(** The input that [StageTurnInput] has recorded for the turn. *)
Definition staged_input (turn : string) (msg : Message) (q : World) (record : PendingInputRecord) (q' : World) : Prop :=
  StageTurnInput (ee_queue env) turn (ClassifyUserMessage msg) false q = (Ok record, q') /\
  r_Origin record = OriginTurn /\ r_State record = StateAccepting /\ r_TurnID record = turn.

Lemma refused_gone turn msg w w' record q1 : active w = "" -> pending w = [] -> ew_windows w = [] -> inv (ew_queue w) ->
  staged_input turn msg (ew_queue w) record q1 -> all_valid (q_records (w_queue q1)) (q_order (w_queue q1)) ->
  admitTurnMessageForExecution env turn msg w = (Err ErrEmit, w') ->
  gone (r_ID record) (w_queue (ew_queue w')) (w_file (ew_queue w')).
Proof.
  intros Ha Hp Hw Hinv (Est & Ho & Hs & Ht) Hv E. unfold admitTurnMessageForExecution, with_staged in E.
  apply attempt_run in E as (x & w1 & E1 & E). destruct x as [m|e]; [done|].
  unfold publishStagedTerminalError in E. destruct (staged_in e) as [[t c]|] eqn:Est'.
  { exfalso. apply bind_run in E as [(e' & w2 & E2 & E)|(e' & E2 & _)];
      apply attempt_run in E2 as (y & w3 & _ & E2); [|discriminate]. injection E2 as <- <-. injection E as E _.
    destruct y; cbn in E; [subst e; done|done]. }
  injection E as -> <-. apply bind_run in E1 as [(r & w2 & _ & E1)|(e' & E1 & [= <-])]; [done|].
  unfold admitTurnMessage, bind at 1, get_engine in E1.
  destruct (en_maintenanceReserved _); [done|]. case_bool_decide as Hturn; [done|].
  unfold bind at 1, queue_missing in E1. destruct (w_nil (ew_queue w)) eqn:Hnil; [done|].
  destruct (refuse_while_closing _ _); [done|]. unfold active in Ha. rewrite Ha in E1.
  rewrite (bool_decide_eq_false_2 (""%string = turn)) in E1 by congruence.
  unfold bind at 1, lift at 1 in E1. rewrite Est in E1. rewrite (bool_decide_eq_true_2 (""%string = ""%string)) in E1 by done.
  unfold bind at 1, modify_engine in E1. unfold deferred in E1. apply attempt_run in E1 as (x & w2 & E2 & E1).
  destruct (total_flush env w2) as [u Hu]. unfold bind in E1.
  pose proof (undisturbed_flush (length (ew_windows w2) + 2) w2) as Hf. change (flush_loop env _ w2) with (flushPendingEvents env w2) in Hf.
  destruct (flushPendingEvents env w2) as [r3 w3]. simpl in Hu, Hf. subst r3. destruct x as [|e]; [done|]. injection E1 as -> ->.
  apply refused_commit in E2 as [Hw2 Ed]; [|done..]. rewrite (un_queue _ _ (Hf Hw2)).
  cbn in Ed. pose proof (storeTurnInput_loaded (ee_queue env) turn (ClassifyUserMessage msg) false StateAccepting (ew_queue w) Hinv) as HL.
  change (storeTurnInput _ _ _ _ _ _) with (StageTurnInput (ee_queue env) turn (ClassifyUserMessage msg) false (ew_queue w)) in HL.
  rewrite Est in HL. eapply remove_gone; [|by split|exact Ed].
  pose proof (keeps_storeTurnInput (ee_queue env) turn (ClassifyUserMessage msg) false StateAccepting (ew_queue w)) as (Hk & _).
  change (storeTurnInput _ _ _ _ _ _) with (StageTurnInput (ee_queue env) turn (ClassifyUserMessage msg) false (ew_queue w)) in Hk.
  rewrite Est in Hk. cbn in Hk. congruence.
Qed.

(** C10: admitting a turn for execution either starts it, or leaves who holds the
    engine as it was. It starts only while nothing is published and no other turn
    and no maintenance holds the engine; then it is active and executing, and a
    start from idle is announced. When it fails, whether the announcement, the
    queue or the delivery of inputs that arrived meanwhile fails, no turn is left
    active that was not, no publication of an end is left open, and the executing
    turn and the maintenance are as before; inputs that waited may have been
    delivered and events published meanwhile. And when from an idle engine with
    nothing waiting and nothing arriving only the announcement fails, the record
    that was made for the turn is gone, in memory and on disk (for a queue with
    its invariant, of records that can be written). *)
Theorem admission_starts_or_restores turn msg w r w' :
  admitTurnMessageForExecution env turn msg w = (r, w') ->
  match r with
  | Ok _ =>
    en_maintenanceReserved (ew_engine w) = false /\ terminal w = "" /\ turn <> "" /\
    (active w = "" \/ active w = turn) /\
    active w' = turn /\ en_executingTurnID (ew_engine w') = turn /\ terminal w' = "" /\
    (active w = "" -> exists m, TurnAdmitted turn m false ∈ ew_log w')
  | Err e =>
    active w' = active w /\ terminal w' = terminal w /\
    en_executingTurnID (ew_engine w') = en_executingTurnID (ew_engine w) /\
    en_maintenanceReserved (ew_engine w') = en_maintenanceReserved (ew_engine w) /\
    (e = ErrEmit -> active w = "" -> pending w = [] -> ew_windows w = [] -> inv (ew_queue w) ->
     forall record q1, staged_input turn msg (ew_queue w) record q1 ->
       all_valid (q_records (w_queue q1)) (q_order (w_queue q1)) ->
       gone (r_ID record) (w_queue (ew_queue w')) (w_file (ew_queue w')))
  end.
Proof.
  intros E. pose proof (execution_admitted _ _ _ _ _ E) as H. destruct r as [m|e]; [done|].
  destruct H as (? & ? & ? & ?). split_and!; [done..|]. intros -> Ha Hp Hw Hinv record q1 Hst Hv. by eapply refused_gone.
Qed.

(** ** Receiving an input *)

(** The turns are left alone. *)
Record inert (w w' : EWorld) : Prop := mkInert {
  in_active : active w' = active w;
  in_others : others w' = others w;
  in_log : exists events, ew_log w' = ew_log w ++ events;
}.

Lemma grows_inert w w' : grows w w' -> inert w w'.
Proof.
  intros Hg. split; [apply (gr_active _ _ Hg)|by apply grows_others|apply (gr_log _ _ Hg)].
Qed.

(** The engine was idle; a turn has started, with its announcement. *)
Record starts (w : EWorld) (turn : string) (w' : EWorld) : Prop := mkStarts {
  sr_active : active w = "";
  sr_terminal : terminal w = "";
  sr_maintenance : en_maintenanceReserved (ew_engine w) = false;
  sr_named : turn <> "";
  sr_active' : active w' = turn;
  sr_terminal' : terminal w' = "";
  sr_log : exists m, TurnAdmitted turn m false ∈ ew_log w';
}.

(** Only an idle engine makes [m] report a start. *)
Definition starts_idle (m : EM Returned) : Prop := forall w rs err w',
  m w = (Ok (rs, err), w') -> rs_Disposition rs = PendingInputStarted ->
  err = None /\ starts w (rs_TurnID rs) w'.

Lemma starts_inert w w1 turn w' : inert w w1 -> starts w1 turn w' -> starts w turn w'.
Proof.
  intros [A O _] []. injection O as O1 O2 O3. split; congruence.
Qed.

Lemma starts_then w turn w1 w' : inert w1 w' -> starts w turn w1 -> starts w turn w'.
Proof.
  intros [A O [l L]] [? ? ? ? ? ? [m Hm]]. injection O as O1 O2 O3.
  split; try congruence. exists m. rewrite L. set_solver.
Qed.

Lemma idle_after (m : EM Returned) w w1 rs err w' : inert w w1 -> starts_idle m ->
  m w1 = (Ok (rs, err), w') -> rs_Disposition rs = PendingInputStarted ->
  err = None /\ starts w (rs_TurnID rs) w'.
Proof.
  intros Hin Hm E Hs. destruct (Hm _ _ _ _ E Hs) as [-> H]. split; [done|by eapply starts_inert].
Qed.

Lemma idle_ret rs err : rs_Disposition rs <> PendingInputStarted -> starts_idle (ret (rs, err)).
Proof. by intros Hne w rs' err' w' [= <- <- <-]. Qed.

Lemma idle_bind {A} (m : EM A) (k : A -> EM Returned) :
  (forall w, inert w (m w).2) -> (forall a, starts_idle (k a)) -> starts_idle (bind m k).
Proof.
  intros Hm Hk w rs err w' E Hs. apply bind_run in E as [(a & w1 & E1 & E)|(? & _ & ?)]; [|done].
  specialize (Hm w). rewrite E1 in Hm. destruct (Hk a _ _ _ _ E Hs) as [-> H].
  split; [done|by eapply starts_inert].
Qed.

Your objective. Write out exactly the lines above between the line with "Proof. by intros" and the line with "specialize (Hm w).", inclusive, and nothing beyond them.

Problem solution.
Proof. by intros Hne w rs' err' w' [= <- <- <-]. Qed.

Lemma idle_bind {A} (m : EM A) (k : A -> EM Returned) :
  (forall w, inert w (m w).2) -> (forall a, starts_idle (k a)) -> starts_idle (bind m k).
Proof.
  intros Hm Hk w rs err w' E Hs. apply bind_run in E as [(a & w1 & E1 & E)|(? & _ & ?)]; [|done].
  specialize (Hm w). rewrite E1 in Hm. destruct (Hk a _ _ _ _ E Hs) as [-> H].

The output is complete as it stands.